Collected data entries:
────────────────────

(* ===== verification/Transport.v ===== *)
(** * Transports (adbd/src/transport.c, and the device side of
    transport_local.c, transport_usb.c and usb_linux_client.c)

    Packets travel between the main thread and the two threads of a transport
    as addresses written to pipes.  This file has everything that does not
    call back into the socket layer: the pipes, send_packet, reference
    counting and kicking, the disconnect lists, the choice of a transport, and
    the initialisation and registration of transports.  The threads and the
    handlers of the main loop are in Daemon.v. *)

From S2P Require Import Prelude Kernel SockUtil Packet UsbDesc DList Fdevent Trace World.

(** ** Packets (adb.c) *)

Definition get_apacket : M world Z :=
  do ok <- KW malloc_ok;
  if negb ok then fatal
  else do p <- alloc; modify (up_packets <[p := zero_packet]>);;; ret p.

Definition put_apacket (p : Z) : M world unit :=
  do _ <- pkt_at p; modify (up_packets (delete p)).

(** ** Pipes *)

(** the loop of write_packet on the bytes of the address (32 bits) is the one
    of writex, that of read_packet the one of readx *)
Definition write_packet (d p : Z) : M kern bool := writex d (le32 p).
Definition read_packet (d : Z) : M kern (option Z) :=
  do r <- readx d 4; ret (get32 <$> r).
(* ===== verification/Adb.v ===== *)
(** * The protocol engine (adbd/src/adb.c, device build)

    handle_packet and what it sends, the listeners, and the requests that are
    answered by the daemon itself.  The services and the authentication are
    behind interfaces: [Services] (Sockets.v) and [Auth] below. *)

From S2P Require Import Prelude Kernel SockUtil Packet DList Fdevent World Transport Sockets.

Definition ADB_AUTH_TOKEN : Z := 1.
Definition ADB_AUTH_SIGNATURE : Z := 2.
Definition ADB_AUTH_RSAPUBLICKEY : Z := 3.
Definition TOKEN_SIZE : nat := 20.

(** adb_auth.h on the device.  The token buffer is filled in place: the result
    is its new contents and whether all of it was filled. *)
Class Auth := {
  adb_auth_generate_token : list Z → M world (list Z * bool);
  adb_auth_verify : list Z → list Z → M world bool;
  adb_auth_confirm_key : list Z → Z → M world unit;
  adb_auth_event : Z → Z → Z → M world unit;      (* fd, events, transport *)
  adb_auth_listener : Z → M world unit;
  adb_auth_init : M world unit;
}.

(** ADBD_NO_AUTH: the inline functions of adb_auth.h *)
Definition no_auth : Auth := {|
  adb_auth_generate_token := λ tok, ret (tok, false);
  adb_auth_verify := λ _ _, ret false;
  adb_auth_confirm_key := λ _ _, ret tt;
  adb_auth_event := λ _ _ _, ret tt;               (* never installed *)
  adb_auth_listener := λ _, ret tt;
  adb_auth_init := ret tt |}.

(** ** Sending *)

Definition send_ready (local remote t : Z) : M world unit :=
  do p <- get_apacket;
  pkt_put p (msg_set A_OKAY local remote 0);;;
  send_packet p t.
Definition send_close (local remote t : Z) : M world unit :=
  do p <- get_apacket;
  pkt_put p (msg_set A_CLSE local remote 0);;;
  send_packet p t.

Definition connect_data (banner : list Z) : list Z :=
  banner ++ str "::" ++
  str "ro.product.name=" ++ str "occam" ++ str ";" ++
  str "ro.product.model=" ++ str "Nexus 4" ++ str ";" ++
  str "ro.product.device=" ++ str "mako" ++ str ";".

(** the buffer is large enough for the banners in use *)
Definition fill_connect_data (banner : list Z) : M world (list Z) :=
  let d := connect_data banner in
  if MAX_PAYLOAD <=? Z.of_nat (length d) then fail OutOfBounds else ret (d ++ [0]).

────────────────────

In how many lines of the data does the string "that" appear? Only the number should be given.

3